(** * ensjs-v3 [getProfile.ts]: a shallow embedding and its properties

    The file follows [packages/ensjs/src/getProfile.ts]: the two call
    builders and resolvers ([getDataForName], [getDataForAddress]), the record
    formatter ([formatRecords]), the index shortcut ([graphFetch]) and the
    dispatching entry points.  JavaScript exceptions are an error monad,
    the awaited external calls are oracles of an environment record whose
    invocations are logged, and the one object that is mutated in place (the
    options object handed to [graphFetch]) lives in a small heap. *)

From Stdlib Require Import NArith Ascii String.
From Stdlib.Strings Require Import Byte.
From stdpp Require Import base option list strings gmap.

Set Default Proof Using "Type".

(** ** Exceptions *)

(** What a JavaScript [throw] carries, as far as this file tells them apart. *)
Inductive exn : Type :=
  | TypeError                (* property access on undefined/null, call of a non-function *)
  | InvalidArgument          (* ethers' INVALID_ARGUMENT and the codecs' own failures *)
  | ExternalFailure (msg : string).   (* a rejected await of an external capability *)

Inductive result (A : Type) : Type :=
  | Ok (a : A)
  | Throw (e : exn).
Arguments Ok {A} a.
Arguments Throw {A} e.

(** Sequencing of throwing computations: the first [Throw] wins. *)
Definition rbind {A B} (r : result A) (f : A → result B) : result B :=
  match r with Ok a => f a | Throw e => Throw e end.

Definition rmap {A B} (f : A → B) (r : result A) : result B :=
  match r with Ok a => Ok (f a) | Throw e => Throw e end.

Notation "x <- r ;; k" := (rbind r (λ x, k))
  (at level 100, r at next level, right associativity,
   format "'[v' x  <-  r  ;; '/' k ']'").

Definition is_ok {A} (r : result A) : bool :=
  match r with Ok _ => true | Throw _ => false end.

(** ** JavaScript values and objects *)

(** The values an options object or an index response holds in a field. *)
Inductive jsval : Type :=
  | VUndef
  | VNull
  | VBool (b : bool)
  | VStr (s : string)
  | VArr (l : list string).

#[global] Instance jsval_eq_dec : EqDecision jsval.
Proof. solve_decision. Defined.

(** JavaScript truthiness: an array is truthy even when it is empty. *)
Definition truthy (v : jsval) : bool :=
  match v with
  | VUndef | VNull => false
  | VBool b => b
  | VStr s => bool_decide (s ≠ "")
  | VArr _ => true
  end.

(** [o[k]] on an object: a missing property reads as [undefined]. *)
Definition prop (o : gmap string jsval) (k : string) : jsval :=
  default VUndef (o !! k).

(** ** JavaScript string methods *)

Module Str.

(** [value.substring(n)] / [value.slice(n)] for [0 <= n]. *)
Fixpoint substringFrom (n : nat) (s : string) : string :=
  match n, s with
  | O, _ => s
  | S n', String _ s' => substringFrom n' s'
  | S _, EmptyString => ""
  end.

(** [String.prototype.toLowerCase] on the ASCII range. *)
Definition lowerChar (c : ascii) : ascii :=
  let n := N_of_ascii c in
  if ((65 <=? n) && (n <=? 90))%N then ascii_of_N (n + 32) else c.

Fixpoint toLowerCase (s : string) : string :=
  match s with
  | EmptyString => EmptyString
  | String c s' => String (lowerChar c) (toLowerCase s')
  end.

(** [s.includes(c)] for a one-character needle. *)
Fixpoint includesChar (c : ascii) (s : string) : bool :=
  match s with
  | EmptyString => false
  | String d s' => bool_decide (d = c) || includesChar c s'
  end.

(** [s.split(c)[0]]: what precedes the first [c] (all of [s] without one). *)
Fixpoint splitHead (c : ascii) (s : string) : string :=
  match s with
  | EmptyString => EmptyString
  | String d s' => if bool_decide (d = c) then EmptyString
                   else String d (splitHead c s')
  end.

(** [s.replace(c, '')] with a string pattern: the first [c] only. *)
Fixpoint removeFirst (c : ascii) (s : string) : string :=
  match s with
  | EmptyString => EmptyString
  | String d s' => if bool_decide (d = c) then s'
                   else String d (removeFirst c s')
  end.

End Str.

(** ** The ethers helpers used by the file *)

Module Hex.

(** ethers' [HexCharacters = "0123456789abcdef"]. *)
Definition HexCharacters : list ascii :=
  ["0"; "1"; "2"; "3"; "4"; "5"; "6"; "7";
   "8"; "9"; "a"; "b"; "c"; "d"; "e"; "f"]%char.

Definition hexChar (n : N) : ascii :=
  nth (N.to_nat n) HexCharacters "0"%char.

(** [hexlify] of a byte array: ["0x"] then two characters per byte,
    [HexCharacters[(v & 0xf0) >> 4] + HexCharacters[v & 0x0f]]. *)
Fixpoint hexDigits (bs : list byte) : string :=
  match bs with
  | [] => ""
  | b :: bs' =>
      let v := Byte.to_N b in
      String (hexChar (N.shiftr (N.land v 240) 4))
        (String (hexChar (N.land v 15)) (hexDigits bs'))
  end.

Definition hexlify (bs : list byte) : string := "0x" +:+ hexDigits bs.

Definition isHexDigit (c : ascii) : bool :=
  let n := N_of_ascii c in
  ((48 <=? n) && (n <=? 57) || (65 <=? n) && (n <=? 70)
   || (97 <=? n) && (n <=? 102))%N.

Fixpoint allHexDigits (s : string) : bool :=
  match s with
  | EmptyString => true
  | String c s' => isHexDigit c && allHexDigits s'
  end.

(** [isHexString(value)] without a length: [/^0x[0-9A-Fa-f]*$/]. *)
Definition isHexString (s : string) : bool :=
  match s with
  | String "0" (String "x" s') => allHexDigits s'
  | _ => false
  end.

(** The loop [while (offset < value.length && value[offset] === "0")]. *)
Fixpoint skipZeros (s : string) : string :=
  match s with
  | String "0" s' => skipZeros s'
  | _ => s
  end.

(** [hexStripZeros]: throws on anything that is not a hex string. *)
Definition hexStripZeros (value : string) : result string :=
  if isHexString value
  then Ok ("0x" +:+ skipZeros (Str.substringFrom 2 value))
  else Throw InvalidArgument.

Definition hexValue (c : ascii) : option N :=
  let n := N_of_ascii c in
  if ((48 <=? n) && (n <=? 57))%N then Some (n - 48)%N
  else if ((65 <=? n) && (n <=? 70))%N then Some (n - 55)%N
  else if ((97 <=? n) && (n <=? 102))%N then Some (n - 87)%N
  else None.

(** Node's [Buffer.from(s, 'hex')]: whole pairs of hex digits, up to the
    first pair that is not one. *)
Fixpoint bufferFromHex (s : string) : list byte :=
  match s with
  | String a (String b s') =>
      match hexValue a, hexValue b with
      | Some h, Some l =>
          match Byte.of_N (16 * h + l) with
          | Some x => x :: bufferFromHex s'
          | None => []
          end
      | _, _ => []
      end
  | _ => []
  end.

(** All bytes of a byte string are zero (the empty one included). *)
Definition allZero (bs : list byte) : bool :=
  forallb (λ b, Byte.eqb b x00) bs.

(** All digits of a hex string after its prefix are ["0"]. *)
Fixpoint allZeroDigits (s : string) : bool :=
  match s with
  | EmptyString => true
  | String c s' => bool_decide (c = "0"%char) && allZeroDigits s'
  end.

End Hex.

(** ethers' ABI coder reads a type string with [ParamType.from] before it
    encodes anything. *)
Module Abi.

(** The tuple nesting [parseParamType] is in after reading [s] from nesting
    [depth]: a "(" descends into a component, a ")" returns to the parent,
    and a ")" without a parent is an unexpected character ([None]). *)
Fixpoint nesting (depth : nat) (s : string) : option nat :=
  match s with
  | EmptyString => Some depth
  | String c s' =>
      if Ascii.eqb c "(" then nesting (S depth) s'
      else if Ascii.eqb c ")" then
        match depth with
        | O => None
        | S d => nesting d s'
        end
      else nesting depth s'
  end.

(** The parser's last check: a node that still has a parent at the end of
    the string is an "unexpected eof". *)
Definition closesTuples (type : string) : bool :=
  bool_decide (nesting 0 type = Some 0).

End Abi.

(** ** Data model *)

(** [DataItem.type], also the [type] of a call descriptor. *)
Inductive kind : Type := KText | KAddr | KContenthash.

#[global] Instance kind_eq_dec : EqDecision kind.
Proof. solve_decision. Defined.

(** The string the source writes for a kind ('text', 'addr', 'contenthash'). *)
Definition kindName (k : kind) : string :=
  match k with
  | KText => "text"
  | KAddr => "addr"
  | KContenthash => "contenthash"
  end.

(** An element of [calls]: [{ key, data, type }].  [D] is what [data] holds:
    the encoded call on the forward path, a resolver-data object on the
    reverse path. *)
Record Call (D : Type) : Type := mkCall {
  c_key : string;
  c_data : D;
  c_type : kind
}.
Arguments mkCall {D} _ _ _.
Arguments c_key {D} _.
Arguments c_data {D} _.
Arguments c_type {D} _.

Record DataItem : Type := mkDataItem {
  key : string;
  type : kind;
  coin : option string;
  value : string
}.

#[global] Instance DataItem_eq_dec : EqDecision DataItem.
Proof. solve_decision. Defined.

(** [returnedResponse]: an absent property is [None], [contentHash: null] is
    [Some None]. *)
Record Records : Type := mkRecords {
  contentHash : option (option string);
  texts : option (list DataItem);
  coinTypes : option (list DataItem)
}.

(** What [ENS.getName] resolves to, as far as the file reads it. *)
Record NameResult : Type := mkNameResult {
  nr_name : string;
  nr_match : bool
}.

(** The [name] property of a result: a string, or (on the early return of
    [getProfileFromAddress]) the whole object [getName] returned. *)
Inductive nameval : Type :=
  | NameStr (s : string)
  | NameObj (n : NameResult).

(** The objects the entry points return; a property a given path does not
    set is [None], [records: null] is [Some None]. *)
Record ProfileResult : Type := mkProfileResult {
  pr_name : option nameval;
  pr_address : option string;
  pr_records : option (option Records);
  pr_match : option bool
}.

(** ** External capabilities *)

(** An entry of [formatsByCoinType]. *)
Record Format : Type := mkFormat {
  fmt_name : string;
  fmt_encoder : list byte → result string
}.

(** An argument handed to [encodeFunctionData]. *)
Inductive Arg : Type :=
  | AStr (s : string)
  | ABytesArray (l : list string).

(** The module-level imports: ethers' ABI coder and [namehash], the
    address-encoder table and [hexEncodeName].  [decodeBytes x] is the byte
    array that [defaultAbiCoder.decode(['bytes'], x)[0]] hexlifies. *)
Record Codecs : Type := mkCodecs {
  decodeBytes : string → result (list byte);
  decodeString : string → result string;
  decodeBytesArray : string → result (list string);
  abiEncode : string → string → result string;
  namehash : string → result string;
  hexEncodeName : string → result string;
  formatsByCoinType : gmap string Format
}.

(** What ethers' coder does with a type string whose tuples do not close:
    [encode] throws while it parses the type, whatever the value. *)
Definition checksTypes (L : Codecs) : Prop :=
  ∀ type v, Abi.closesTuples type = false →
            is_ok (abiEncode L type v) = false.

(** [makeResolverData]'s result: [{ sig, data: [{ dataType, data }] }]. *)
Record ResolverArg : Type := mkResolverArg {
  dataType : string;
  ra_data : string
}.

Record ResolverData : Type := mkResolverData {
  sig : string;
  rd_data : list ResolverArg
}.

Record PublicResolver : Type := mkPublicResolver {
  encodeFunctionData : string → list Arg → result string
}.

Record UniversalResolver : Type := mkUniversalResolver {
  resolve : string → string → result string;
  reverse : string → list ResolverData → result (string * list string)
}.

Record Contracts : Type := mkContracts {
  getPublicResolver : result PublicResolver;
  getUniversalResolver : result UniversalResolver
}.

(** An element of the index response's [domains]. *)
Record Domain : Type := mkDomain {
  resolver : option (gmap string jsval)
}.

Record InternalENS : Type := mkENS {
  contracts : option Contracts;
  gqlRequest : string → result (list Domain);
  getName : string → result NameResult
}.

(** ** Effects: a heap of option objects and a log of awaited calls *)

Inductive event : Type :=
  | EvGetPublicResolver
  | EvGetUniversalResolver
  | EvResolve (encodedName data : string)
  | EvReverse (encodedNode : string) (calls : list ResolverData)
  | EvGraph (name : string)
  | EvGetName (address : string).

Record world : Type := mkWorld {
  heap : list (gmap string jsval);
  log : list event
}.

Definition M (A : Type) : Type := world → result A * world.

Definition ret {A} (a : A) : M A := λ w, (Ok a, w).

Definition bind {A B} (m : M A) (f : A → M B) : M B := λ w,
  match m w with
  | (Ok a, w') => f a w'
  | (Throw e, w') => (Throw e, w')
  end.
--------------------------------------------------
**EXERCISE DIRECTIONS**
Count the lines of the entries above that contain the word "closesTuples" and give only the number.

**ANSWER FOR THE TASK**
2